[Input data — start]

(** * hostweb: the RFID registration-to-scan linking protocol of [app.py]

    A shallow embedding of the three request handlers of [app.py]
    ([register], [check_status], [link_rfid]) and of the helper
    [link_uid_to_student], with the process-wide dictionary
    [WAITING_FOR_SCAN], the per-browser Flask [session] and the calls made
    on the Google worksheet written out as explicit state.

    Conventions of the embedding.
    - A Python [str] is a [string]; a character is read as the code point
      of the same number (0..255).
    - [time.time()] is a float, an IEEE 754 binary64 number.  A clock
      reading is the rational that the float denotes; comparing two
      readings is exact on floats, and the one subtraction of the source,
      in [check_status], is [Float.sub]: the exact difference rounded to
      the nearest binary64 number, ties to even.
    - What the outside world does during one request (is the worksheet
      reachable, does a call on it raise, what does the clock read) is an
      explicit input [Env] of every handler.
    - [print] calls only write to the console and are left out. *)

From Stdlib Require Import Ascii String NArith ZArith QArith Lqa.
From stdpp Require Import base list strings gmap.

Close Scope Q_scope.
Open Scope string_scope.
Open Scope list_scope.

(** ** Python string primitives *)

Module Py.

Definition ord (c : ascii) : N := N_of_ascii c.

(** [str.isspace] on one character, for the code points below 256:
    TAB..CR, FS..US, SPACE, NEL and NO-BREAK SPACE. *)
Definition isspace (c : ascii) : bool :=
  let n := ord c in
  ((9 <=? n) && (n <=? 13) || (28 <=? n) && (n <=? 32)
   || (n =? 133) || (n =? 160))%N.

(** [str.isdigit] on one character, for the code points below 256: the
    decimal digits and the superscripts two, three and one. *)
Definition isdigit (c : ascii) : bool :=
  let n := ord c in
  ((48 <=? n) && (n <=? 57) || (n =? 178) || (n =? 179) || (n =? 185))%N.

Definition isdecimal (c : ascii) : bool :=
  let n := ord c in ((48 <=? n) && (n <=? 57))%N.

Fixpoint lstrip (s : string) : string :=
  match s with
  | EmptyString => EmptyString
  | String c s' => if isspace c then lstrip s' else s
  end.

Fixpoint rstrip (s : string) : string :=
  match s with
  | EmptyString => EmptyString
  | String c s' =>
      match rstrip s' with
      | EmptyString => if isspace c then EmptyString else String c EmptyString
      | r => String c r
      end
  end.

(** [s.strip()] *)
Definition strip (s : string) : string := rstrip (lstrip s).

(** [''.join(filter(pred, s))] *)
Fixpoint filter (pred : ascii -> bool) (s : string) : string :=
  match s with
  | EmptyString => EmptyString
  | String c s' => if pred c then String c (filter pred s') else filter pred s'
  end.

Fixpoint all (pred : ascii -> bool) (s : string) : bool :=
  match s with
  | EmptyString => true
  | String c s' => pred c && all pred s'
  end.

Fixpoint decimal_value (acc : N) (s : string) : N :=
  match s with
  | EmptyString => acc
  | String c s' => decimal_value (10 * acc + (ord c - 48))%N s'
  end.

(** The outcome of a call that may raise: the value returned, or the
    text of the exception. *)
Inductive result (A : Type) : Type :=
| Returns (a : A)
| Raises (e : string).
#[global] Arguments Returns {A} a.
#[global] Arguments Raises {A} e.

(** [int(s)] on a string of [isdigit] characters: the decimal value, or
    [ValueError] when the string is empty or holds a superscript digit
    (the interpreter's limit on the length of the literal is not
    modelled). *)
Definition int (s : string) : result N :=
  match s with
  | EmptyString => Raises "invalid literal for int() with base 10: ''"
  | _ =>
      if all isdecimal s then Returns (decimal_value 0 s)
      else Raises ("invalid literal for int() with base 10: '" +:+ s +:+ "'")
  end.

(** Truth value of a string: [not s] holds for the empty string only. *)
Definition truthy (s : string) : bool :=
  match s with EmptyString => false | _ => true end.

End Py.

(** ** The dictionary [WAITING_FOR_SCAN]

    A Python [dict] keeps its keys in insertion order, and [min] over a
    dictionary returns the first of the smallest keys in that order, so the
    dictionary is a list of bindings.  That a key is bound at most once is
    not built into the type: it is the invariant [Dict.wf], proved of every
    state the handlers can reach. *)

Module Dict.

Abbreviation dict V := (list (string * V)) (only parsing).

Definition keys {V} (d : dict V) : list string := d.*1.

(** [d.get(k)]; [k in d] is [is_Some (get k d)] *)
Fixpoint get {V} (k : string) (d : dict V) : option V :=
  match d with
  | [] => None
  | (k', v) :: d' => if decide (k' = k) then Some v else get k d'
  end.

Definition contains {V} (k : string) (d : dict V) : bool :=
  match get k d with Some _ => true | None => false end.

(** [d[k] = v]: a key already bound keeps its place and takes the new
    value, a new key is added at the end. *)
Fixpoint set {V} (k : string) (v : V) (d : dict V) : dict V :=
  match d with
  | [] => [(k, v)]
  | (k', v') :: d' =>
      if decide (k' = k) then (k', v) :: d' else (k', v') :: set k v d'
  end.

(** [d.pop(k)] on the dictionary (the value popped is [get k d]). *)
Fixpoint pop {V} (k : string) (d : dict V) : dict V :=
  match d with
  | [] => []
  | (k', v') :: d' => if decide (k' = k) then d' else (k', v') :: pop k d'
  end.

Definition wf {V} (d : dict V) : Prop := NoDup (keys d).

End Dict.

(** ** Python floats

    Subtraction of binary64 numbers, on the rationals they denote: 53 bits
    of precision, least exponent -1074 (the subnormal range), rounding to
    nearest with ties to even.  A difference too large for binary64 is
    positive or negative infinity in Python and a finite rational of the
    same sign here; compared with [TIMEOUT_SECONDS] the two agree. *)

Module Float.

Definition precision : Z := 53.
Definition emin : Z := (-1074)%Z.

(** [n / d] rounded to the nearest integer, ties to even ([0 <= n],
    [0 < d]). *)
Definition div_half_even (n d : Z) : Z :=
  let q := (n / d)%Z in
  match (2 * (n mod d) ?= d)%Z with
  | Lt => q
  | Gt => (q + 1)%Z
  | Eq => if Z.even q then q else (q + 1)%Z
  end.

(** [2 ^ k <= n / d] *)
Definition pow2_le (k n d : Z) : bool :=
  if (0 <=? k)%Z then (2 ^ k * d <=? n)%Z else (d <=? n * 2 ^ (- k))%Z.

(** The integer part of the binary logarithm of [n / d] ([0 < n],
    [0 < d]). *)
Definition ilog2 (n d : Z) : Z :=
  let k := (Z.log2 n - Z.log2 d)%Z in
  if pow2_le k n d then k else (k - 1)%Z.

(** The binary64 number nearest to [n / d] ([0 < n], [0 < d]): a multiple
    of [2 ^ e], where [e] leaves 53 bits to the quotient. *)
Definition round_pos (n d : Z) : Q :=
  let e := Z.max (ilog2 n d - (precision - 1)) emin in
  if (0 <=? e)%Z
  then inject_Z (div_half_even n (d * 2 ^ e) * 2 ^ e)
  else Qmake (div_half_even (n * 2 ^ (- e)) d) (Z.to_pos (2 ^ (- e))).

Definition round (q : Q) : Q :=
  match Qnum q with
  | Z0 => 0%Q
  | Zpos n => round_pos (Zpos n) (Zpos (Qden q))
  | Zneg n => Qopp (round_pos (Zpos n) (Zpos (Qden q)))
  end.

(** [x - y] on floats *)
Definition sub (x y : Q) : Q := round (x - y).

End Float.

Definition Qltb (x y : Q) : bool := negb (Qle_bool y x).

(** [min(xs, key=key)]: the running minimum is replaced only by a strictly
    smaller element, so the first of the smallest wins; [None] stands for
    the [ValueError] on an empty sequence. *)
Fixpoint min_from {A} (key : A -> Q) (best : A) (xs : list A) : A :=
  match xs with
  | [] => best
  | x :: xs' => min_from key (if Qltb (key x) (key best) then x else best) xs'
  end.

Definition py_min {A} (key : A -> Q) (xs : list A) : option A :=
  match xs with
  | [] => None
  | x :: xs' => Some (min_from key x xs')
  end.

(** ** Data model *)

(** The value stored under a register number:
    [{'name': ..., 'timestamp': ..., 'row_index': ...}]. *)
Record Pending : Type := mkPending {
  name : string;
  timestamp : Q;
  row_index : N
}.

(** The two keys the handlers keep in the Flask [session] of a caller. *)
Record Session : Type := mkSession {
  waiting_reg_no : option string;
  linked_reg_no : option string
}.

[Input data — finish]

• _Activity_: Taking the entries above, print exactly the lines starting at the line with "on the Google" and ending at the line with "decimal digits and", both included.

• _Output of the task_:
    on the Google worksheet written out as explicit state.

    Conventions of the embedding.
    - A Python [str] is a [string]; a character is read as the code point
      of the same number (0..255).
    - [time.time()] is a float, an IEEE 754 binary64 number.  A clock
      reading is the rational that the float denotes; comparing two
      readings is exact on floats, and the one subtraction of the source,
      in [check_status], is [Float.sub]: the exact difference rounded to
      the nearest binary64 number, ties to even.
    - What the outside world does during one request (is the worksheet
      reachable, does a call on it raise, what does the clock read) is an
      explicit input [Env] of every handler.
    - [print] calls only write to the console and are left out. *)

From Stdlib Require Import Ascii String NArith ZArith QArith Lqa.
From stdpp Require Import base list strings gmap.

Close Scope Q_scope.
Open Scope string_scope.
Open Scope list_scope.

(** ** Python string primitives *)

Module Py.

Definition ord (c : ascii) : N := N_of_ascii c.

(** [str.isspace] on one character, for the code points below 256:
    TAB..CR, FS..US, SPACE, NEL and NO-BREAK SPACE. *)
Definition isspace (c : ascii) : bool :=
  let n := ord c in
  ((9 <=? n) && (n <=? 13) || (28 <=? n) && (n <=? 32)
   || (n =? 133) || (n =? 160))%N.

(** [str.isdigit] on one character, for the code points below 256: the
    decimal digits and the superscripts two, three and one. *)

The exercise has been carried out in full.